-- Instructions for the task --
Print, in exact form, the lines below from the one containing "inr (id, mkDB" through the one containing "(s_created_at data) in", and omit all others.

-- Provided data --
*** Begin section ***

(** * ankiflow: the flashcard store, the import parser, the backup codec
      and the playlist scheduler

    A shallow embedding of [MemorizationDB] (the IndexedDB persistence layer)
    and of [AppManager] (parser, backup, playlist, start and subjects) of the
    ankiflow sources, with the properties of the design document stated
    against them, and with what else the code shows of itself.

    Not modelled: [TTSManager] (speech synthesis, audio and timers), the
    maintenance calls that open and delete whole databases, the pages, and the
    two methods [saveSettings] and [saveProgress], which write through objects
    that [this.subjects], [this.items] and [this.playlist] may or may not
    share; their writes to the store are [updateSubject] and
    [updateProgress].

    Conventions.
    - JavaScript numbers are integers of [Z]: ids and levels are integers in
      the source, and of a time stamp the code only asks whether it is 0 and
      how it compares with another one.  Array positions are [nat].
    - The draws of [Math.random] are doubles, written as the rationals they
      are; their product with an index is rounded as a product of doubles is.
    - A JavaScript string is a [string]; each [ascii] stands for one code
      unit below 256.
    - An IndexedDB object store is a finite map from its primary key to the
      stored row ([gmap Z _]); the in-line key ([id], [item_id]) is the key of
      the map.  A store with [autoIncrement] carries its key generator, the
      next key to hand out.
    - A promise is the pair of its outcome and the database it leaves. *)

From Stdlib Require Import QArith Qround Qpower Lqa Ascii.
From stdpp Require Import gmap strings list sorting.
Close Scope Q_scope.

(** ** The persistence engine *)

Module Store.

(** What a request can fail with.  [add] on a key that is already present is
    a ConstraintError; no other request of this program fails on data. *)
Inductive DOMError := ConstraintError.

Inductive Outcome (A : Type) :=
  | Resolved (a : A)
  | Rejected (e : DOMError).
Arguments Resolved {A} a.
Arguments Rejected {A} e.

Record Settings := mkSettings {
  frontLang : option string;
  backLang : option string
}.

(** [{}], the default of [createSubject] and of a backup without settings. *)
Definition noSettings : Settings := mkSettings None None.

Record SubjectRow := mkSubject {
  name : string;
  settings : Settings;
  s_created_at : Z
}.

Record ItemRow := mkItem {
  subject_id : Z;
  front : string;
  front_info : string;
  back : string;
  back_info : string;
  created_at : Z
}.

Record ProgressRow := mkProgress {
  level : Z;
  last_studied : Z
}.

Record DB := mkDB {
  subjects : gmap Z SubjectRow;
  subjects_key : Z;
  items : gmap Z ItemRow;
  items_key : Z;
  progress : gmap Z ProgressRow
}.

(** The database [onupgradeneeded] creates: three empty stores, both key
    generators at 1. *)
Definition init : DB := mkDB ∅ 1 ∅ 1 ∅.

Definition set_subjects (f : gmap Z SubjectRow → gmap Z SubjectRow) (db : DB) : DB :=
  mkDB (f (subjects db)) (subjects_key db) (items db) (items_key db) (progress db).
Definition set_items (f : gmap Z ItemRow → gmap Z ItemRow) (db : DB) : DB :=
  mkDB (subjects db) (subjects_key db) (f (items db)) (items_key db) (progress db).
Definition set_progress (f : gmap Z ProgressRow → gmap Z ProgressRow) (db : DB) : DB :=
  mkDB (subjects db) (subjects_key db) (items db) (items_key db) (f (progress db)).

(** *** Requests on one object store *)

(** [store.add(value)] under an explicit key. *)
Definition os_add {V} (k : Z) (v : V) (m : gmap Z V) : DOMError + gmap Z V :=
  match m !! k with
  | Some _ => inl ConstraintError
  | None => inr (<[k := v]> m)
  end.

(** The rows of a store in ascending key order, as [getAll] and index scans
    return them. *)
Definition key_le {V} (a b : Z * V) : Prop := (a.1 ≤ b.1)%Z.

#[global] Instance key_le_dec {V} : RelDecision (@key_le V).
Proof. intros a b. unfold key_le. apply _. Defined.

Definition os_getAll {V} (m : gmap Z V) : list (Z * V) :=
  merge_sort key_le (map_to_list m).

(** The index [subject_id] of the items store. *)
Definition index_getAll (subjectId : Z) (m : gmap Z ItemRow) : list (Z * ItemRow) :=
  filter (λ kv, subject_id kv.2 = subjectId) (os_getAll m).

Definition index_getAllKeys (subjectId : Z) (m : gmap Z ItemRow) : list Z :=
  (index_getAll subjectId m).*1.

(** *** Transactions *)

(** The body of a transaction either fails with the error of a request or
    yields a value and the written stores.  No handler of this program calls
    [preventDefault], so a failed request aborts the transaction: every write
    of the transaction, and every key it drew from a generator, is undone,
    and [transaction.onerror] rejects the promise. *)
Definition Tx (A : Type) : Type := DB → DOMError + (A * DB).

Definition transaction {A} (body : Tx A) (db : DB) : Outcome A * DB :=
  match body db with
  | inr (a, db') => (Resolved a, db')
  | inl e => (Rejected e, db)
  end.

(** *** Subjects *)

Definition getSubjects (db : DB) : list (Z * SubjectRow) :=
  os_getAll (subjects db).

Definition createSubject (nm : string) (st : Settings) (now : Z) (db : DB)
  : Outcome Z * DB :=
  transaction (λ db,
    let id := subjects_key db in
    match os_add id (mkSubject nm st now) (subjects db) with
    | inl e => inl e
    | inr m =>
        inr (id, mkDB m (id + 1)%Z (items db) (items_key db) (progress db))
    end) db.

(** The properties [updateSubject] is given to overwrite in the row; its one
    caller, [saveSettings], gives [settings] alone.  An absent property is
    [None]. *)
Record SubjectUpdates := mkUpdates {
  u_name : option string;
  u_settings : option Settings
}.

(** What the promise of [updateSubject] settles with: it resolves once the
    row is put, and rejects with the text Subject not found. *)
Inductive Updated := SubjectUpdated | SubjectNotFound.

(** [get], then [put] of the row spread with [updates]; the key of the row
    is its own, so [put] overwrites it and draws no key. *)
Definition updateSubject (id : Z) (updates : SubjectUpdates) (db : DB) : Updated * DB :=
  match subjects db !! id with
  | None => (SubjectNotFound, db)
  | Some data =>
      let newData :=
        mkSubject (default (name data) (u_name updates))
                  (default (settings data) (u_settings updates))
                  (s_created_at data) in
      (SubjectUpdated, set_subjects (<[id := newData]>) db)
  end.

(** One step of the [forEach] of [deleteSubject] and [clearItemsBySubject]. *)
Definition delete_item_and_progress (db : DB) (itemId : Z) : DB :=
  set_progress (delete itemId) (set_items (delete itemId) db).

Definition deleteSubject (id : Z) (db : DB) : Outcome unit * DB :=
  transaction (λ db,
    let db1 := set_subjects (delete id) db in
    let itemIds := index_getAllKeys id (items db1) in
    inr (tt, foldl delete_item_and_progress db1 itemIds)) db.

(** *** Items *)

(** A record handed to [importItems]: a parsed line, a placeholder of the
    editor, or an item of a backup (which also carries the [id] and
    [subject_id] it had in the store it was exported from). *)
Record ImportRecord := mkRecord {
  r_id : option Z;
  r_subject_id : option Z;
  r_front : string;
  r_front_info : option string;
  r_back : string;
  r_back_info : option string;
  r_level : option Z;
  r_last_studied : option Z
}.

Definition clearItemsBySubject (subjectId : Z) (db : DB) : Outcome unit * DB :=
  transaction (λ db,
    let itemIds := index_getAllKeys subjectId (items db) in
    inr (tt, foldl delete_item_and_progress db itemIds)) db.

(** The row [itemStore.add] is given for a record; [now] is [Date.now()]. *)
Definition item_of_record (subjectId : Z) (item : ImportRecord) (now : Z) : ItemRow :=
  mkItem subjectId (r_front item) (default EmptyString (r_front_info item))
         (r_back item) (default EmptyString (r_back_info item)) now.

(** The row the [onsuccess] handler of that request adds to the progress
    store. *)
Definition progress_of_record (item : ImportRecord) : ProgressRow :=
  match r_level item with
  | Some l => mkProgress l (default 0%Z (r_last_studied item))
  | None => mkProgress 0 0
  end.

(** The [forEach] of [importItems] places one [itemStore.add] per record;
    requests run in the order they were placed, so all of them run before
    the first [progressStore.add], which is placed by a success handler.
    [n] counts the records seen, [now n] is the clock read for record [n]. *)
Fixpoint add_items (subjectId : Z) (now : nat → Z) (n : nat)
    (recs : list ImportRecord) (db : DB) : DOMError + (list (Z * ImportRecord) * DB) :=
  match recs with
  | [] => inr ([], db)
  | item :: recs' =>
      let id := items_key db in
      match os_add id (item_of_record subjectId item (now n)) (items db) with
      | inl e => inl e
      | inr m =>
          let db' := mkDB (subjects db) (subjects_key db) m (id + 1)%Z (progress db) in
          match add_items subjectId now (S n) recs' db' with
          | inl e => inl e
          | inr (added, db'') => inr ((id, item) :: added, db'')
          end
      end
  end.

Fixpoint add_progress (added : list (Z * ImportRecord)) (db : DB) : DOMError + DB :=
  match added with
  | [] => inr db
  | (id, item) :: added' =>
      match os_add id (progress_of_record item) (progress db) with
      | inl e => inl e
      | inr m => add_progress added' (set_progress (λ _, m) db)
      end
  end.

(** The body of the transaction of [importItems]. *)
Definition add_batch (subjectId : Z) (recs : list ImportRecord) (now : nat → Z)
  : Tx unit :=
  λ db,
    match add_items subjectId now 0 recs db with
    | inl e => inl e
    | inr (added, db') =>
        match add_progress added db' with
        | inl e => inl e
        | inr db'' => inr (tt, db'')
        end
    end.

(** [clearItemsBySubject] is awaited first, in a transaction of its own; the
    records are added in a second transaction. *)
Definition importItems (subjectId : Z) (recs : list ImportRecord)
    (clearExisting : bool) (now : nat → Z) (db : DB) : Outcome unit * DB :=
  let db1 := if clearExisting then (clearItemsBySubject subjectId db).2 else db in
  transaction (add_batch subjectId recs now) db1.

(** An item joined with its progress, as the application holds it. *)
Record MergedItem := mkMerged {
  m_id : Z;
  m_subject_id : Z;
  m_front : string;
  m_front_info : string;
  m_back : string;
  m_back_info : string;
  m_level : Z;
  m_last_studied : Z
}.

Definition merge_progress (pm : gmap Z ProgressRow) (kv : Z * ItemRow) : MergedItem :=
  let p := default (mkProgress 0 0) (pm !! kv.1) in
  mkMerged kv.1 (subject_id kv.2) (front kv.2) (front_info kv.2)
           (back kv.2) (back_info kv.2) (level p) (last_studied p).

(** [progressMap] of the source is keyed by [item_id], the key of the
    progress store: it has the lookups of the store itself. *)
Definition getAllItemsWithProgress (subjectId : Z) (db : DB) : list MergedItem :=
  merge_progress (progress db) <$> index_getAll subjectId (items db).

(** [now] is [Date.now() / 1000]. *)
Definition updateProgress (itemId lvl now : Z) (db : DB) : Outcome unit * DB :=
  transaction (λ db,
    inr (tt, set_progress (<[itemId := mkProgress lvl now]>) db)) db.

Definition updateItem (item : MergedItem) (db : DB) : Outcome bool * DB :=
  transaction (λ db,
    match items db !! m_id item with
    | Some existing =>
        let existing' :=
          mkItem (subject_id existing) (m_front item) (m_front_info item)
                 (m_back item) (m_back_info item) (created_at existing) in
        inr (true, set_items (<[m_id item := existing']>) db)
    | None => inr (true, db)
    end) db.

Definition deleteItem (itemId : Z) (db : DB) : Outcome bool * DB :=
  transaction (λ db,
    inr (true, set_progress (delete itemId) (set_items (delete itemId) db))) db.

(** *** Predicates on databases *)

(** Every key of a store is below [n]. *)
Definition keys_below {V} (n : Z) (m : gmap Z V) : Prop :=
  map_Forall (λ k _, (k < n)%Z) m.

*** End section ***

-- Response to this exercise --
        inr (id, mkDB m (id + 1)%Z (items db) (items_key db) (progress db))
    end) db.

(** The properties [updateSubject] is given to overwrite in the row; its one
    caller, [saveSettings], gives [settings] alone.  An absent property is
    [None]. *)
Record SubjectUpdates := mkUpdates {
  u_name : option string;
  u_settings : option Settings
}.

(** What the promise of [updateSubject] settles with: it resolves once the
    row is put, and rejects with the text Subject not found. *)
Inductive Updated := SubjectUpdated | SubjectNotFound.

(** [get], then [put] of the row spread with [updates]; the key of the row
    is its own, so [put] overwrites it and draws no key. *)
Definition updateSubject (id : Z) (updates : SubjectUpdates) (db : DB) : Updated * DB :=
  match subjects db !! id with
  | None => (SubjectNotFound, db)
  | Some data =>
      let newData :=
        mkSubject (default (name data) (u_name updates))
                  (default (settings data) (u_settings updates))
                  (s_created_at data) in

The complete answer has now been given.